I am plotting some plant and soil data along a transect covering the sampling years 2000-2020, testing simple one-way ANOVA with the excellent agricolae package, and doing simple explorative base plot graphs.
However, I find it difficult to manipulate with the output from the agricolae package and the base plot function, and I would now like to make a nice (preferably ggplot) graph with data in proper order in presentation quality.

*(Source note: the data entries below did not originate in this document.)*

(** The stop goes on. *)
Definition early (p : StopPc) : Prop := p = SQuit ∨ p = SClear ∨ p = SSend.

Lemma go_Inv b p p' w :
  stopper w = Some (b, p) → (early p → early p' ∨ (wake_ w = WakeOpen → sent w = true)) →
  Inv w → Inv (w <| stopper := Some (b, p') |>).
Proof.
  intros Hs Hp []. assert (Hr : running_ w = false) by (apply inv_stop0; by rewrite Hs).
  split; try done; simpl.
  - intros _ Hl Hw. destruct (inv_wake0 Hr Hl Hw) as [?|(b' & q & Hq & He)]; [by left|].
    rewrite Hs in Hq. simplify_eq. destruct (Hp He) as [He'|H]; [|left; auto].
    right. by exists b', p'.
  - intros q [= -> _]. by eapply inv_on_loop0.
Qed.

Lemma clear_Inv w :
  Inv w → Inv (w <| discarded ::= λ l, l ++ pending_ w |> <| pending_ := [QuitTask] |>).
Proof.
  intros HI. destruct (clear_line w (w <| discarded ::= λ l, l ++ pending_ w |> <| pending_ := [QuitTask] |>))
    as [H1 H2]; try done. destruct HI. by split.
Qed.

Lemma uv_loop_close_Inv w : Inv w → Inv (uv_loop_close w).
Proof.
  intros HI. unfold uv_loop_close.
  set (w1 := match wake_ w with WakeOpen => _ | _ => _ end). assert (H1 : Inv w1).
  { subst w1. destruct HI. destruct (wake_ w) eqn:E; split; try done; simpl; by rewrite ?E. }
  clearbody w1. destruct H1. destruct (pc w1) eqn:E; split; try done; simpl; by rewrite ?E.
Qed.

(** The stop ends, and may forget the thread's identity. *)
Lemma end_stop_Inv b w :
  running_ w = false → ¬ will_send w → Inv w →
  Inv (w <| stopper := None |>) ∧ Inv (w <| thread_id_ := b |> <| stopper := None |>).
Proof.
  intros Hr Hn []. split; split; try done; simpl; try congruence; try (by intros [? ?]).
  all: intros _ Hl Hw; by destruct (inv_wake0 Hr Hl Hw); [left|].
Qed.

Lemma Stop_step_Inv w : Inv w → Inv (Stop_step w).
Proof.
  intros HI. unfold Stop_step. destruct (stopper w) as [[b p]|] eqn:Hs; [|done].
  assert (Hr : running_ w = false) by (apply inv_stop; [done|by rewrite Hs]).
  destruct p as [| | |[|n]| |]; cbv beta iota zeta.
  - apply (go_Inv b SQuit); [done|by left; right; left|]. by destruct HI.
  - apply (go_Inv b SClear); [done|by left; right; right|]. by apply clear_Inv.
  - assert (Hsend : sent (uv_async_send w) = true ∨ wake_ w ≠ WakeOpen)
      by (unfold uv_async_send; destruct (wake_ w); auto).
    destruct (wake_ w) eqn:Hw.
    2: apply (go_Inv b SSend); [by unfold uv_async_send; rewrite Hw| |by apply uv_async_send_Inv];
       intros _; right; by destruct Hsend.
    all: apply (go_Inv b SSend); [done| |done]; intros _; right; by rewrite Hw.
  - apply (go_Inv b (SWait 0)); [done| |done]. intros [|[]]; done.
  - apply (go_Inv b (SWait (S n))); [done| |done]. intros [|[]]; done.
  - apply (go_Inv b SJoin); [by repeat case_match|by intros [|[]]|].
    destruct (joinable w); [|done]. cbn [negb].
    destruct (OnLoopThread _ _); [by destruct HI|]. simpl.
    destruct (loop_exited_ w) eqn:He; [|by destruct HI]. pose proof (inv_exited _ HI He). by destruct HI.
  - assert (Hn : ¬ will_send w) by (intros (? & ? & E & H); rewrite Hs in E; simplify_eq; by destruct H as [|[]]).
    destruct (OnLoopThread b w); [exact (proj1 (end_stop_Inv false w Hr Hn HI))|].
    refine (proj2 (end_stop_Inv false (uv_loop_close w) _ _ (uv_loop_close_Inv w HI)));
      unfold uv_loop_close, will_send; by repeat case_match.
Qed.
(* ===== verification/H2Session.v ===== *)
(** * The HTTP/2 session (core/include/urpc/core/h2_session.h, core/source/urpc_h2_session.cc)

    [H2Session] wraps an nghttp2 session: it keeps the bodies that nghttp2 reads,
    collects header fields into blocks, buffers the bytes to write and tells the
    owner of a body when it has been consumed.  nghttp2 is the environment: [ng]
    says which callbacks it makes during a call, in order, and [rc] what the call
    returns.  The handler is user code, which may call the session again. *)
From S2P Require Import Prelude CxxString.

Abbreviation closure := nat (only parsing).
Definition header_fields : Type := list (string * string).
Definition HeaderMap : Type := gmap string string.

(** ** State *)

(** A body, kept by a [shared_ptr]; nghttp2 has the bare pointer. *)
Record PendingBody := mkBody {
  data : bytes;
  offset : nat;
  on_consumed : option closure
}.
#[export] Instance eta_PendingBody : EtaRecord PendingBody := λ b,
  mkBody (data b) (offset b) (on_consumed b).

(** The calls of nghttp2; a body is passed as its pointer. *)
Inductive NgCall :=
  | SessionSend
  | MemRecv (data : bytes)
  | SubmitRequest2 (fields : header_fields) (source : option nat)
  | SubmitHeaders (end_stream : bool) (sid : Z) (fields : header_fields)
  | SubmitData2 (end_stream : bool) (sid : Z) (source : nat)
  | SubmitTrailer (sid : Z) (fields : header_fields)
  | SubmitRst (sid : Z) (code : Z).

(** The types of frames that the callbacks tell apart. *)
Inductive FrameType := NGHTTP2_HEADERS | NGHTTP2_DATA | OtherFrame.
#[export] Instance FrameType_eq_dec : EqDecision FrameType.
Proof. solve_decision. Defined.

(** The callbacks that nghttp2 makes. *)
Inductive NgEvent :=
  | NgSend (data : bytes)
  | NgHeader (type : FrameType) (sid : Z) (name value : string)
  | NgFrameRecv (type : FrameType) (sid : Z) (end_stream : bool)
  | NgDataChunk (sid : Z) (data : bytes)
  | NgStreamClose (sid : Z) (error_code : Z)
  | NgRead (source : nat) (length : nat).

(** What the session does that others see: the handler's events, the
    notifications of consumed bodies, and what it gives to nghttp2. *)
Inductive Out :=
  | OnHeadersComplete (sid : Z) (headers : HeaderMap) (end_stream : bool)
  | OnData (sid : Z) (data : option bytes) (end_stream : bool)
  | OnStreamClose (sid : Z) (error_code : Z)
  | OnWrite (data : bytes)
  | Consumed (source : nat) (cb : closure)
  | Ng (call : NgCall)
  | Sent (data : bytes)                            (* bytes that SendCb2 took *)
  | Read (source : nat) (chunk : bytes) (eof : bool)
  | ReadFreed (source : nat)                       (* of a body that has been freed *)
  (* ghost: a stream that this side opens, and a body that goes with a stream *)
  | Opened (sid : Z)
  | Given (sid : Z) (source : nat) (cb : option closure).

Record World := mkWorld {
  out : bytes;
  pending_headers : gmap Z HeaderMap;
  pending_bodies : gmap Z (list nat);
  heap : gmap nat PendingBody;                     (* the bodies that are alive *)
  locals : gset nat;                               (* held by a call that has not returned *)
  next_body : nat;
  consumed_notifications : list (nat * closure);
  flush_depth_ : nat;
  trace : list Out;
  bodies_given : gmap nat (bytes * option closure); (* ghost: what every body was made of *)
  hung : bool;                                     (* the loop ran out of fuel *)
  too_deep : bool;                                 (* the calls nest deeper than is run *)
  ub : bool                                        (* a body was read after it was freed *)
}.
#[export] Instance eta_World : EtaRecord World := λ w,
  mkWorld (out w) (pending_headers w) (pending_bodies w) (heap w) (locals w) (next_body w)
    (consumed_notifications w) (flush_depth_ w) (trace w) (bodies_given w) (hung w) (too_deep w) (ub w).

Definition new_world : World := mkWorld [] ∅ ∅ ∅ ∅ 0 [] 0 [] ∅ false false false.

Definition record_out (o : Out) (w : World) : World := w <| trace ::= λ t, t ++ [o] |>.

(** What the owner of a session calls. *)
Inductive SessionOp :=
  | OpConsume (data : bytes)
  | OpFlush
  | OpSubmitRequest (headers : header_fields) (body : bytes)
  | OpSubmitRequestOpen (headers : header_fields)
  | OpSendHeaders (sid : Z) (fields : header_fields) (end_stream : bool)
  | OpSendData (sid : Z) (data : bytes) (end_stream : bool) (on_consumed : option closure)
  | OpSendTrailers (sid : Z) (trailers : header_fields)
  | OpResetStream (sid : Z) (error_code : Z).

Section Session.
Context (ng : NgCall → World → list NgEvent) (rc : NgCall → World → Z).
(** What the handler and the notified owners do before they return. *)
Context (reenter : Out → World → World).
(** The rounds of the loop of [FlushOut] that are run. *)
Context (spin : nat).

Definition call_handler (o : Out) (w : World) : World := reenter o (record_out o w).

(** ** The callbacks *)
Definition SendCb2 (d : bytes) (w : World) : World :=
  record_out (Sent d) (w <| out ::= λ o, o ++ d |>).

Definition OnHeaderCb (type : FrameType) (sid : Z) (name value : string) (w : World) : World :=
  if decide (type ≠ NGHTTP2_HEADERS) then w
  else w <| pending_headers ::= λ m, <[sid := <[name := value]> (default ∅ (m !! sid))]> m |>.

Definition OnFrameRecvCb (type : FrameType) (sid : Z) (end_stream : bool) (w : World) : World :=
  match type with
  | NGHTTP2_HEADERS =>
      match pending_headers w !! sid with
      | Some headers =>
          call_handler (OnHeadersComplete sid headers end_stream)
            (w <| pending_headers ::= delete sid |>)
      | None => w
      end
  | NGHTTP2_DATA => call_handler (OnData sid None end_stream) w
  | OtherFrame => w
  end.

Definition OnDataChunkCb (sid : Z) (d : bytes) (w : World) : World :=
  call_handler (OnData sid (Some d) false) w.

(** Erasing a stream's bodies frees those that no running call holds. *)
Definition free_bodies (sid : Z) (w : World) : World :=
  w <| heap ::= λ h, foldr delete h
         (filter (.∉ locals w) (default [] (pending_bodies w !! sid))) |>
    <| pending_bodies ::= delete sid |>.

Definition OnStreamCloseCb (sid error_code : Z) (w : World) : World :=
  call_handler (OnStreamClose sid error_code)
    (free_bodies sid (w <| pending_headers ::= delete sid |>)).

(** [if (body->on_consumed)]: queue it, once. *)
Definition notify_consumed (p : nat) (b : PendingBody) (w : World) : World :=
  match on_consumed b with
  | Some cb =>
      w <| consumed_notifications ::= λ q, q ++ [(p, cb)] |>
        <| heap ::= <[p := b <| on_consumed := None |>]> |>
  | None => w <| heap ::= <[p := b]> |>
  end.

Definition BodyRead2 (p length : nat) (w : World) : World :=
  match heap w !! p with
  | None => record_out (ReadFreed p) (w <| ub := true |>)
  | Some body =>
      let remaining := (List.length (data body) - offset body)%nat in
      if (remaining =? 0)%nat then record_out (Read p [] true) (notify_consumed p body w)
      else
        let chunk := if (remaining <? length)%nat then remaining else length in
        let buf := take chunk (drop (offset body) (data body)) in
        let body := body <| offset ::= λ o, (o + chunk)%nat |> in
        if (offset body =? List.length (data body))%nat
        then record_out (Read p buf true) (notify_consumed p body w)
        else record_out (Read p buf false) (w <| heap ::= <[p := body]> |>)
  end.

Definition run_event (e : NgEvent) (w : World) : World :=
  match e with
  | NgSend d => SendCb2 d w
  | NgHeader type sid name value => OnHeaderCb type sid name value w
  | NgFrameRecv type sid es => OnFrameRecvCb type sid es w
  | NgDataChunk sid d => OnDataChunkCb sid d w
  | NgStreamClose sid code => OnStreamCloseCb sid code w
  | NgRead p length => BodyRead2 p length w
  end.

(** A call of nghttp2, with the callbacks it makes. *)
Definition call_ng (c : NgCall) (w : World) : World :=
  let w := record_out (Ng c) w in fold_left (λ w e, run_event e w) (ng c w) w.

(** ** Flushing *)

(** The notes of one round, each [if (note) note()]. *)
Definition run_notes (notes : list (nat * closure)) (w : World) : World :=
  fold_left (λ w n, call_handler (Consumed n.1 n.2) w) notes w.

(** [for (;;)]: until no notification is left. *)
Fixpoint drain_notifications (n : nat) (w : World) : World :=
  match consumed_notifications w with
  | [] => w
  | notes =>
      match n with
      | O => w <| hung := true |>
      | S n =>
          drain_notifications n
            (call_ng SessionSend (run_notes notes (w <| consumed_notifications := [] |>)))
      end
  end.

(** Only the outermost [FlushOut] drains. *)
Definition drain_outermost (w : World) : World :=
  if (flush_depth_ w =? 0)%nat then
    (drain_notifications spin (w <| flush_depth_ ::= S |>)) <| flush_depth_ ::= pred |>
  else w.

Definition write_out (w : World) : World :=
  match out w with
  | [] => w
  | d => (call_handler (OnWrite d) w) <| out := [] |>
  end.

Definition FlushOut (w : World) : World :=
  write_out (drain_outermost (call_ng SessionSend w)).

(** ** The operations *)

(** [std::make_shared<PendingBody>()] into a local variable. *)
Definition new_body (d : bytes) (cb : option closure) (w : World) : nat * World :=
  let p := next_body w in
  (p, w <| next_body ::= S |> <| heap ::= <[p := mkBody d 0 cb]> |>
        <| locals ::= λ l, {[p]} ∪ l |> <| bodies_given ::= <[p := (d, cb)]> |>).

Definition push_body (sid : Z) (p : nat) (w : World) : World :=
  w <| pending_bodies ::= λ m, <[sid := default [] (m !! sid) ++ [p]]> m |>.

(** The local variable goes: the body dies unless a stream still has it. *)
Definition drop_local (p : nat) (w : World) : World :=
  let w := w <| locals ::= λ l, l ∖ {[p]} |> in
  if decide (map_Exists (λ _ l, p ∈ l) (pending_bodies w)) then w
  else w <| heap ::= delete p |>.

Definition Consume (d : bytes) (w : World) : World := FlushOut (call_ng (MemRecv d) w).
Definition Flush (w : World) : World := FlushOut w.

Definition SubmitRequest (headers : header_fields) (body : bytes) (w : World) : Z * World :=
  let '(p, w) := new_body body None w in
  let c := SubmitRequest2 headers (match body with [] => None | _ => Some p end) in
  let sid := rc c w in
  let w := call_ng c w in
  if sid <? 0 then (-1, drop_local p w)
  else
    let w := record_out (Opened sid) w in
    let w := match body with [] => w | _ => record_out (Given sid p None) (push_body sid p w) end in
    (sid, drop_local p (FlushOut w)).

Definition SubmitRequestOpen (headers : header_fields) (w : World) : Z * World :=
  let c := SubmitHeaders false (-1) headers in
  let sid := rc c w in
  let w := call_ng c w in
  if sid <? 0 then (-1, w) else (sid, FlushOut (record_out (Opened sid) w)).

Definition SendHeaders (sid : Z) (fields : header_fields) (end_stream : bool) (w : World) : World :=
  FlushOut (call_ng (SubmitHeaders end_stream sid fields) w).

Definition SendData (sid : Z) (d : bytes) (end_stream : bool) (cb : option closure) (w : World)
    : World :=
  let '(p, w) := new_body d cb w in
  let w := record_out (Given sid p cb) (push_body sid p w) in
  drop_local p (FlushOut (call_ng (SubmitData2 end_stream sid p) w)).

Definition SendTrailers (sid : Z) (trailers : header_fields) (w : World) : World :=
  FlushOut (call_ng (SubmitTrailer sid trailers) w).

Definition ResetStream (sid error_code : Z) (w : World) : World :=
  FlushOut (call_ng (SubmitRst sid error_code) w).

Definition do_op (op : SessionOp) (w : World) : World :=
  match op with
  | OpConsume d => Consume d w
  | OpFlush => Flush w
  | OpSubmitRequest hs body => (SubmitRequest hs body w).2
  | OpSubmitRequestOpen hs => (SubmitRequestOpen hs w).2
  | OpSendHeaders sid fields es => SendHeaders sid fields es w
  | OpSendData sid d es cb => SendData sid d es cb w
  | OpSendTrailers sid trailers => SendTrailers sid trailers w
  | OpResetStream sid code => ResetStream sid code w
  end.
End Session.
(* ===== verification/H2Run.v ===== *)
(** * Runs of an HTTP/2 session

    The invariant of every session: how much of each body nghttp2 has taken, and
    where the notification of its owner is.  Then the properties of every run:
    a body is read whole and in order, and its owner is told once, after that. *)
From S2P Require Import Prelude CxxString H2Session.

(** ** What nghttp2 took of a body, and its notifications *)
Definition chunk_of (p : nat) (o : Out) : bytes :=
  match o with Read q chunk _ => if decide (q = p) then chunk else [] | _ => [] end.
Definition taken (p : nat) (tr : list Out) : bytes := concat (map (chunk_of p) tr).

Definition out_body (o : Out) : option nat :=
  match o with Consumed p _ => Some p | _ => None end.
Definition note_body (n : nat * closure) : option nat := Some n.1.

(** A notification is queued, held by the code that runs it, or done. *)
Definition notified (k : list (nat * closure)) (p : nat) (w : World) : nat :=
  (count_by note_body p (consumed_notifications w) + count_by note_body p k +
   count_by out_body p (trace w))%nat.
Definition owed (p : nat) (w : World) : nat :=
  match heap w !! p with
  | Some b => match on_consumed b with Some _ => 1 | None => 0 end
  | None => 0
  end.

(** What a step must satisfy, given what was there before it. *)
Definition out_ok (given : gmap nat (bytes * option closure)) (before : list Out) (o : Out) : Prop :=
  match o with
  | Read p chunk eof =>
      ∃ d cb, given !! p = Some (d, cb) ∧ (taken p before ++ chunk) `prefix_of` d ∧
        (eof = true ↔ taken p before ++ chunk = d)
  | Consumed p cb => given !! p = Some (taken p before, Some cb)
  | _ => True
  end.

(** The code holds the notifications [k]. *)
Record Inv (k : list (nat * closure)) (w : World) : Prop := {
  inv_next p : (next_body w ≤ p)%nat → bodies_given w !! p = None;
  inv_given p : bodies_given w !! p = None →
    heap w !! p = None ∧ notified k p w = 0%nat ∧ taken p (trace w) = [];
  inv_heap p b : heap w !! p = Some b →
    ∃ cb, bodies_given w !! p = Some (data b, cb) ∧ (on_consumed b = None ∨ on_consumed b = cb) ∧
      (offset b ≤ length (data b))%nat ∧ taken p (trace w) = take (offset b) (data b);
  inv_once p : (notified k p w + owed p w ≤ 1)%nat;
  inv_notes p cb : (p, cb) ∈ consumed_notifications w ++ k →
    bodies_given w !! p = Some (taken p (trace w), Some cb);
  inv_trace l1 o l2 : trace w = l1 ++ o :: l2 → out_ok (bodies_given w) l1 o
}.

(** ** Lemmas *)
Lemma taken_snoc p tr o : taken p (tr ++ [o]) = taken p tr ++ chunk_of p o.
Proof. unfold taken. rewrite map_app, concat_app. simpl. by rewrite app_nil_r. Qed.

Lemma notified_record k p o w :
  notified k p (record_out o w) =
    (notified k p w + if decide (out_body o = Some p) then 1 else 0)%nat.
Proof.
  unfold notified, record_out. simpl. rewrite count_by_app, count_by_cons, count_by_nil.
  case_decide; lia.
Qed.

(** Worlds that differ in what the invariant does not look at. *)
Definition h2_same_core (w w' : World) : Prop :=
  heap w' = heap w ∧ next_body w' = next_body w ∧
  consumed_notifications w' = consumed_notifications w ∧ trace w' = trace w ∧
  bodies_given w' = bodies_given w.

Lemma h2_same_core_Inv k w w' : h2_same_core w w' → Inv k w → Inv k w'.
Proof.
  intros (E1 & E2 & E3 & E4 & E5) [H1 H2 H3 H4 H5 H6].
  split; unfold notified, owed in *; rewrite ?E1, ?E2, ?E3, ?E4, ?E5; done.
Qed.

(** A trace with one more step. *)
Lemma snoc_split {A} (l l1 l2 : list A) o x :
  l ++ [o] = l1 ++ x :: l2 →
  (l = l1 ∧ o = x ∧ l2 = []) ∨ ∃ l2', l2 = l2' ++ [o] ∧ l = l1 ++ x :: l2'.
Proof.
  destruct (exists_last (l := x :: l2)) as [l3 [y E]]; [done|]. rewrite E, app_assoc.
  intros [-> ->]%app_inj_tail. destruct l3 as [|x' l3]; simplify_eq/=.
  - left. by rewrite app_nil_r.
  - right. by exists l3.
Qed.

Definition h2_silent (o : Out) : Prop :=
  match o with Read _ _ _ | Consumed _ _ => False | _ => True end.

Lemma h2_record_Inv k o w : h2_silent o → Inv k w → Inv k (record_out o w).
Proof.
  intros Ho [H1 H2 H3 H4 H5 H6].
  assert (Et : ∀ p, taken p (trace (record_out o w)) = taken p (trace w))
    by (intros p; simpl; rewrite taken_snoc; destruct o; simpl in *; by rewrite ?app_nil_r).
  assert (En : ∀ p, notified k p (record_out o w) = notified k p w)
    by (intros p; rewrite notified_record; destruct o; simpl in *; try done; lia).
  split.
  - exact H1.
  - intros p. rewrite En, Et. apply H2.
  - intros p b. rewrite Et. apply H3.
  - intros p. rewrite En. exact (H4 p).
  - intros p cb Hp. rewrite Et. by apply H5.
  - simpl. intros l1 x l2 [(<- & <- & ->)|(l2' & -> & E)]%snoc_split; [|by eapply H6].
    by destruct o.
Qed.
(** Worlds that differ in what neither invariant looks at. *)
Definition same_state (w w' : World) : Prop :=
  h2_same_core w w' ∧ pending_bodies w' = pending_bodies w ∧ ub w' = ub w.

Lemma same_state_SInv k w w' : same_state w w' → SInv k w → SInv k w'.
Proof.
  intros (Hs & Hp & Hu) [HI [M1 M2 M3 M4 M5] HP]. pose proof Hs as (E1 & E2 & E3 & E4 & E5).
  split; [by eapply h2_same_core_Inv| |].
  - split; unfold stream_bodies in *; rewrite ?E1, ?E2, ?E4, ?E5, ?Hp, ?Hu; done.
  - unfold Promise in *. by rewrite E3, E4.
Qed.

(** Records that give nothing, report nothing and close nothing. *)
Definition plain (o : Out) : Prop :=
  match o with Given _ _ _ | Consumed _ _ | OnStreamClose _ _ => False | _ => True end.

(** The contract makes the step of such a record. *)
Lemma promised_plain o tr b :
  plain o → promised (labels tr) (mkBelow (open_streams tr) b) →
  promised (labels (tr ++ [o])) (mkBelow (open_streams (tr ++ [o])) b).
Proof.
  intros Ho Hb. rewrite labels_snoc, open_streams_snoc.
  destruct o; try done; simpl; rewrite ?app_nil_r; try done; (eapply promised_snoc; [exact Hb|constructor]).
Qed.

Lemma given_live_plain sid p cb tr o : plain o → given_live sid p cb (tr ++ [o]) ↔ given_live sid p cb tr.
Proof.
  intros Ho. rewrite given_live_snoc. split.
  - intros [[-> _]|[H _]]; done.
  - intros H. right. split; [done|]. by intros code ->.
Qed.

Lemma record_Promise k o w : plain o → Promise k w → Promise k (record_out o w).
Proof.
  intros Ho (b & Hb & H1 & H2). exists b. split_and!.
  - by apply promised_plain.
  - done.
  - intros sid p cb Hl%given_live_plain Hc; [|done]. apply H2; [done|].
    intros cb' Hin. apply (Hc cb'), elem_of_app. by left.
Qed.

Lemma record_Mem o w : (∀ sid p cb, o ≠ Given sid p cb) → Mem w → Mem (record_out o w).
Proof.
  intros Hg [M1 M2 M3 M4 M5]. split; try done; simpl.
  - intros sid p cb [[-> _]|[H _]]%given_live_snoc; [by destruct (Hg sid p cb)|by eapply M3].
  - intros sid p cb [H|H%list_elem_of_singleton]%elem_of_app; [by eapply M4|by destruct (Hg sid p cb)].
  - by intros H%nghttp2_reads_snoc%M5.
Qed.

Lemma record_plain_SInv k o w : plain o → h2_silent o → SInv k w → SInv k (record_out o w).
Proof.
  intros Ho Hs [HI HM HP]. split.
  - by apply h2_record_Inv.
  - apply record_Mem; [|done]. by intros sid p cb ->.
  - intros H%nghttp2_reads_snoc. by apply record_Promise, HP.
Qed.

(** A body that its stream has is given. *)
Lemma record_given_SInv k sid p cb d w :
  p ∈ stream_bodies sid w → bodies_given w !! p = Some (d, cb) →
  SInv k w → SInv k (record_out (Given sid p cb) w).
Proof.
  intros Hp Hd [HI HM HP]. split.
  - by apply h2_record_Inv.
  - destruct HM as [M1 M2 M3 M4 M5]. split; try done; simpl.
    + intros sid' p' cb' [[[= -> -> ->] _]|[H _]]%given_live_snoc; [done|by eapply M3].
    + intros sid' p' cb' [H|H%list_elem_of_singleton]%elem_of_app; [by eapply M4|].
      injection H as -> -> ->. split; [by eapply M1|by eexists].
    + by intros H%nghttp2_reads_snoc%M5.
  - simpl. intros (b & Hb & H1 & H2)%nghttp2_reads_snoc%HP. unfold Promise. simpl.
    rewrite labels_snoc, open_streams_snoc. simpl.
    assert (Hold : ∀ sid' p' cb', given_live sid' p' (Some cb') (trace w) →
      (∀ cb0, Consumed p' cb0 ∉ trace w ++ [Given sid p cb]) → (sid', (p', cb')) ∈ b).
    { intros sid' p' cb' Hl Hc. apply H2; [done|]. intros cb0 Hin. apply (Hc cb0), elem_of_app. by left. }
    destruct cb as [cb|]; simpl.
    + exists (give_body sid (p, cb) (open_streams (trace w)) b). split_and!.
      * eapply promised_snoc; [exact Hb|constructor].
      * intros p' cb' Hin. destruct (H1 _ _ Hin) as [sid' Hb']. exists sid'.
        unfold give_body. case_decide; [apply elem_of_app; by left|done].
      * intros sid' p' cb' [[[= -> -> ->] Ho]|[Hl _]]%given_live_snoc Hc; unfold give_body.
        -- rewrite decide_True by done. apply elem_of_app. right. by constructor.
        -- specialize (Hold _ _ _ Hl Hc). case_decide; [apply elem_of_app; by left|done].
    + exists b. rewrite app_nil_r. split_and!; [done..|].
      intros sid' p' cb' [[[=] _]|[Hl _]]%given_live_snoc Hc. by apply Hold.
Qed.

My data (named "biochemA") looks like this:
Year Transect Depth NH4_(ug/L)
2000 1 1 391,777
2009 1 1 471,616
2011 1 1 362,964
2013 1 1 348,208
2015 1 1 234,341
2017 1 1 768,844
2019 1 1 599,063
2020 1 1 912,435
2000 2 1 452,272
2009 2 1 391,134
2011 2 1 285,286
2013 2 1 755,01
2015 2 1 376,022
2017 2 1 1205,095
2019 2 1 2940,163
2020 2 1 298,487
2000 3 1 1409,322
2009 3 1 847,658
2011 3 1 332,635
2013 3 1 487,695
2015 3 1 337,721
2017 3 1 1702,21
2019 3 1 2684,409
2020 3 1 448,644
modelNH4<-aov(biochemA$NH4_(ug/L) ~ Year, data = biochemA) out_NH4 <- HSD.test(modelNH4,"Year", group=TRUE,console=TRUE) plot(out_NH4,main="NH4", xlab="Year", ylab="μg/g soil", las=2)
This gives me a graph like this:
which is fine for exploratory purposes. However, I would like to plot it with the years on the x-axis in chronological order (2020-2000), whereas the base plot function automatically displays the graphs by decreasing means. Also I would like to show standard error and not standard deviations.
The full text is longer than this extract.